┌─ Record set
(* ===== verification/Task.v ===== *)
(** * Answers of the system tasks; the system task (kernel/systask.c)

    A task keeps its messages in objects on its own stack and answers with
    [send_rec(SEND, dst, &m)]: [task_send], over the real system call. A task
    whose partner is not waiting blocks inside its handler ([HBlock]). When the
    partner waits for the task, the answer is delivered at once: [task_send_run]
    gives the state; [send_rec] is the library function. [sys_serve] is the body of the loop of [task_sys]. *)
From Stdlib Require Import FunctionalExtensionality.
From S2P Require Import Prelude Const Protect Proc Sched Ipc IpcInv IpcStep IpcRun IpcFrame.
From S2P Require Import IpcThm IpcSpec.

(** ** Sending from a task *)

(** the message object at [mbuf] is filled with [m] and sent *)
Definition task_send (who mbuf dst : Z) (m : MESSAGE) : M kstate unit :=
  modmem (put_msg mbuf m) ;;
  r ← sys_sendrec SEND dst mbuf who;
  p ← getp who;
  if p_flags p =? 0 then ret tt else stop HBlock.

(** the system call of process [who]: it goes on when it is not blocked *)
Definition sendrec (who function src_dest m : Z) : M kstate Z :=
  r ← sys_sendrec function src_dest m who;
  p ← getp who;
  if p_flags p =? 0 then ret r else stop HBlock.

(** [send_rec] of lib/misc.c *)
Definition send_rec (who function src_dest m : Z) : M kstate Z :=
  when (RECEIVE =? function) (modmem (memset m 0 SIZEOF_MESSAGE)) ;;
  if function =? BOTH then
    ret_ ← sendrec who SEND src_dest m;
    if 0 =? ret_ then sendrec who RECEIVE src_dest m else ret ret_
  else if (function =? RECEIVE) || (function =? SEND) then sendrec who function src_dest m
  else assert_ ((function =? BOTH) || (function =? SEND) || (function =? RECEIVE)) ;; ret 0.

(** the answer of a task is [send_rec] of the message object *)
Lemma task_send_rec who mbuf dst m :
  task_send who mbuf dst m = (modmem (put_msg mbuf m) ;; send_rec who SEND dst mbuf ;; ret tt).
Proof.
  unfold task_send, send_rec. extensionality st. change (RECEIVE =? SEND) with false. change (SEND =? BOTH) with false.
  change ((SEND =? RECEIVE) || (SEND =? SEND)) with true. unfold when, sendrec, bind, ret.
  destruct (modmem (put_msg mbuf m) st) as [u s|h]; [|done].
  destruct (sys_sendrec SEND dst mbuf who s) as [r s1|h]; [|done].
  destruct (getp who s1) as [p s2|h]; [|done]. by destruct (p_flags p =? 0).
Qed.

(** the body of the loop of [task_sys], for a message received into [mbuf]; the
    case GET_PID has no [break] *)
Definition sys_serve (mbuf : Z) (m : MESSAGE) : M kstate unit :=
  let src := source m in
  if type m =? GET_TICKS then
    st ← get;
    task_send TASK_SYS mbuf src (set_m3i1 (ticks st) m)
  else if type m =? GET_PID then
    task_send TASK_SYS mbuf src (set_type SYSCALL_RET (set_m3i2 src m)) ;;
    panic
  else panic.

(** ** A partner that waits *)

Record answers (st : kstate) (who mbuf dst : Z) : Prop := {
  an_k : k_reenter st = 0;
  an_flat : flat st;
  an_who : 0 <= who < NR_TASKS;
  an_ok : proc_ok who (proc_table st who);
  an_ready : p_flags (proc_table st who) = 0;
  an_dst : 0 <= dst < NR_ALL;
  an_ne : who <> dst;
  an_wait : p_flags (proc_table st dst) = RECEIVING;
  an_from : p_recvfrom (proc_table st dst) = ANY \/ p_recvfrom (proc_table st dst) = who;
  an_msg : p_msg (proc_table st dst) <> 0;
  an_to : p_sendto (proc_table st dst) = NO_TASK;
  an_buf : 0 < mbuf < 4294967296 }.

(** the state after the answer [m]: the partner is awake with the message *)
Definition delivered (who mbuf dst : Z) (m : MESSAGE) (st : kstate) : kstate :=
  set_memory (memcpy (la_of st dst (p_msg (proc_table st dst))) mbuf SIZEOF_MESSAGE
      (st32 mbuf who (put_msg mbuf m (memory st))))
    (set_proc_table (upd (proc_table st) dst (woken (proc_table st dst))) st).

Lemma la_task st who va : flat st -> 0 <= who < NR_TASKS -> 0 <= va < 4294967296 ->
  la_of st who va = va.
Proof.
  intros Hf Hw Hv. unfold la_of. unfold flat in Hf. rewrite Hf by clia. rewrite Z.add_0_r. by apply u32_id.
Qed.

Lemma deadlock_idle src d st : 0 <= d < NR_ALL -> has (p_flags (proc_table st d)) SENDING = false ->
  deadlock src d st = Ok 0 st.
Proof.
  intros Hd Hf. unfold deadlock. cbn [deadlock_loop]. rewrite (bind_run _ _ _ _ _ (getp_run d st Hd)).
  by rewrite Hf.
Qed.

Lemma kstate_table_ext st st' t m : proc_table st' = t -> memory st' = m ->
  p_proc_ready st' = p_proc_ready st -> same_rest st st' ->
  st' = set_memory m (set_proc_table t st).
Proof. intros <- <- Hr (Ht & Hk & Hp). destruct st, st'; cbn in *. by subst. Qed.

Lemma task_send_run who mbuf dst m st :
  answers st who mbuf dst -> task_send who mbuf dst m st = Ok tt (delivered who mbuf dst m st).
Proof.
  intros [Hk Hf Hw Hok Hr Hd Hne Hwt Hfr Hm Hto Hb].
  assert (Hw' : 0 <= who < NR_ALL) by clia.
  set (st1 := set_memory (put_msg mbuf m (memory st)) st).
  assert (Em : modmem (put_msg mbuf m) st = Ok tt st1) by reflexivity.
  unfold task_send. rewrite (bind_run _ _ _ _ _ Em).
  set (st2 := stamp who mbuf st1).
  assert (Ha : accepts (proc_table st2 dst) who = true).
  { unfold accepts, st2. cbn [proc_table stamp set_memory st1]. unfold st1. cbn [proc_table set_memory].
    rewrite Hwt. destruct Hfr as [-> | ->]; [done|]. by rewrite Z.eqb_refl, orb_true_r. }
  destruct (msg_deliver_runs who dst mbuf st2 Hw' Hd Hne Hf ltac:(lia) Hok Hr Hm Hwt Hto) as [st' E].
  pose proof E as E'. apply msg_deliver_Ok in E' as (_ & _ & Hmem & Et & _ & _ & Hpr & Hrest); [|done].
  assert (Es : st' = delivered who mbuf dst m st).
  { apply (kstate_table_ext st).
    - extensionality i. rewrite Et, upd_case. by case_decide.
    - assert (El : la_of st2 who mbuf = mbuf) by (apply la_task; [exact Hf|done|lia]).
      assert (E2 : memory st2 = st32 mbuf who (put_msg mbuf m (memory st))).
      { assert (El1 : la_of st1 who mbuf = mbuf) by (apply la_task; [exact Hf|done|lia]).
        unfold st2, stamp. rewrite El1. reflexivity. }
      rewrite Hmem, El, E2. reflexivity.
    - exact Hpr.
    - exact Hrest. }
  assert (Ec : sys_sendrec SEND dst mbuf who st1 = Ok 0 st').
  { rewrite (sys_sendrec_enter SEND dst mbuf who st1 Hf Hw' Hk (or_intror (or_intror Hd))).
    change (SEND =? SEND) with true. cbv iota. change (stamp who mbuf st1) with st2.
    assert (Es2 : msg_send who dst mbuf st2 = Ok 0 st').
    { unfold msg_send. rewrite bind_assert by (by apply negb_true_iff, Z.eqb_neq).
      rewrite (bind_run (deadlock who dst) _ st2 0 st2) by (apply deadlock_idle; [done|];
        change (p_flags (proc_table st2 dst)) with (p_flags (proc_table st dst)); by rewrite Hwt).
      change (negb (0 =? 0)) with false. cbv iota. rewrite (bind_run (ret tt) _ st2 tt st2 eq_refl).
      rewrite (bind_run _ _ _ _ _ (getp_run dst st2 Hd)), Ha. by rewrite (bind_run _ _ _ _ _ E). }
    by rewrite (bind_run _ _ _ _ _ Es2). }
  rewrite (bind_run _ _ _ _ _ Ec), (bind_run _ _ _ _ _ (getp_run who st' Hw')).
  replace (p_flags (proc_table st' who) =? 0) with true; [by rewrite Es|].
  symmetry. apply Z.eqb_eq. rewrite Et, decide_False by done. exact Hr.
Qed.

(** ** What the partner gets *)

Lemma put_msg_out a x m b : b < a \/ a + SIZEOF_MESSAGE <= b -> put_msg a x m b = m b.
Proof. unfold SIZEOF_MESSAGE. intros H. unfold put_msg, st64. by rewrite !st32_out by lia. Qed.

Lemma delivered_msg who mbuf dst m st :
  0 <= who < NR_ALL -> msg_ok m ->
  disjoint_msgs (la_of st dst (p_msg (proc_table st dst))) mbuf ->
  msg_at (memory (delivered who mbuf dst m st)) (la_of st dst (p_msg (proc_table st dst))) = set_source who m.
Proof.
  intros Hw Hok Hd. unfold delivered. cbn [memory set_memory]. rewrite msg_copied by exact Hd.
  rewrite msg_at_stamp by done. by rewrite msg_at_put.
Qed.

Lemma delivered_out who mbuf dst m st a :
  (a < mbuf \/ mbuf + SIZEOF_MESSAGE <= a) ->
  (a < la_of st dst (p_msg (proc_table st dst)) \/
   la_of st dst (p_msg (proc_table st dst)) + SIZEOF_MESSAGE <= a) ->
  memory (delivered who mbuf dst m st) a = memory st a.
Proof.
  intros H1 H2. unfold delivered. cbn [memory set_memory]. rewrite memcpy_out by exact H2.
  rewrite st32_out by (unfold SIZEOF_MESSAGE in *; lia). by apply put_msg_out.
Qed.

(** the partner leaves the queues as they are *)
Lemma delivered_inv q who mbuf dst m st :
  answers st who mbuf dst -> ipc_inv (proc_table st) q -> ipc_inv (proc_table (delivered who mbuf dst m st)) q.
Proof.
  intros [Hk Hf Hw Hok Hr Hd Hne Hwt Hfr Hm Hto Hb] Hinv.
  unfold delivered. cbn [proc_table set_memory set_proc_table].
  eapply (ipc_inv_wake (proc_table st) _ q dst); rewrite ?upd_eq; try done.
  - by rewrite Hwt.
  - intros i Hi. by rewrite upd_ne.
  - unfold woken. cbn. by rewrite Hwt.
Qed.

(** messages in byte memory are well-formed *)
Definition bytes_ok (m : mem) : Prop := forall a, 0 <= m a < 256.

Lemma ld32_range m a : bytes_ok m -> 0 <= ld32 m a < 4294967296.
Proof.
  intros H. unfold ld32. pose proof (H a). pose proof (H (a + 1)). pose proof (H (a + 2)).
  pose proof (H (a + 3)). lia.
Qed.
Lemma i32_range z : -2147483648 <= i32 z < 2147483648.
Proof. unfold i32. pose proof (Z.mod_pos_bound (z + 2147483648) 4294967296 ltac:(lia)). lia. Qed.
Lemma msg_at_ok m a : bytes_ok m -> msg_ok (msg_at m a).
Proof.
  intros H. unfold msg_ok, msg_at, ld32s, ld64; cbn.
  pose proof (ld32_range m (a + 24) H). pose proof (ld32_range m (a + 24 + 4) H).
  pose proof (ld32_range m (a + 32) H). pose proof (ld32_range m (a + 32 + 4) H).
  repeat split; try apply i32_range; try apply ld32_range; try done; lia.
Qed.
(** ... also when only the bytes of the message are known *)
Lemma msg_at_ok_part m a : (forall o, 0 <= o < SIZEOF_MESSAGE -> 0 <= m (a + o) < 256) -> msg_ok (msg_at m a).
Proof.
  intros H. set (m' := fun x => if (a <=? x) && (x <? a + SIZEOF_MESSAGE) then m x else 0).
  rewrite (msg_at_ext m m' a a).
  - apply msg_at_ok. intros x. unfold m'. destruct (_ && _) eqn:E; [|lia]. zbool.
    replace x with (a + (x - a)) by lia. apply H. lia.
  - intros o Ho. unfold m'. rewrite (proj2 (Z.leb_le _ _)), (proj2 (Z.ltb_lt _ _)) by lia. done.
Qed.

(** ** Properties *)

(** The system task answers GET_TICKS with the tick count, in the caller's
    message buffer, and the caller becomes ready; the memory outside the two
    message objects is unchanged. GET_PID is answered too, and then runs on into
    the panic of the default case: the machine stops, as for an unknown request. *)
Theorem systask_spec mbuf m st :
  answers st TASK_SYS mbuf (source m) -> msg_ok m -> -2147483648 <= ticks st < 2147483648 ->
  let la := la_of st (source m) (p_msg (proc_table st (source m))) in
  disjoint_msgs la mbuf ->
  (type m = GET_TICKS -> exists st', sys_serve mbuf m st = Ok tt st' /\
     RETVAL (msg_at (memory st') la) = ticks st /\ source (msg_at (memory st') la) = TASK_SYS /\
     p_flags (proc_table st' (source m)) = 0 /\
     (forall a, a < mbuf \/ mbuf + SIZEOF_MESSAGE <= a -> a < la \/ la + SIZEOF_MESSAGE <= a ->
        memory st' a = memory st a)) /\
  (type m <> GET_TICKS -> sys_serve mbuf m st = Halt HPanic).
Proof.
  intros Ha Hok Ht la Hd. unfold sys_serve. split; intros E.
  - rewrite E. change (GET_TICKS =? GET_TICKS) with true. cbv iota.
    rewrite (bind_run get _ st st st eq_refl), task_send_run by done.
    eexists. split; [reflexivity|]. unfold la. rewrite delivered_msg; [|clia| |done].
    + split; [done|]. split; [done|]. split.
      * unfold delivered. cbn [proc_table set_memory set_proc_table]. rewrite upd_eq.
        unfold woken. cbn. by rewrite (an_wait _ _ _ _ Ha).
      * intros a H1 H2. by apply delivered_out.
    + destruct Hok as (?&?&?&?&?&?&?&?&?&?). repeat split; cbn; try done; lia.
  - rewrite (proj2 (Z.eqb_neq _ _) E). destruct (type m =? GET_PID); [|done].
    by rewrite (bind_run _ _ _ _ _ (task_send_run _ _ _ _ _ Ha)).
Qed.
└─
• Prompt: In your reply, restate exactly the lines from the start of the records above through the line holding "whose partner is", including both, and nothing else.

• Written answer:
(* ===== verification/Task.v ===== *)
(** * Answers of the system tasks; the system task (kernel/systask.c)

    A task keeps its messages in objects on its own stack and answers with
    [send_rec(SEND, dst, &m)]: [task_send], over the real system call. A task
    whose partner is not waiting blocks inside its handler ([HBlock]). When the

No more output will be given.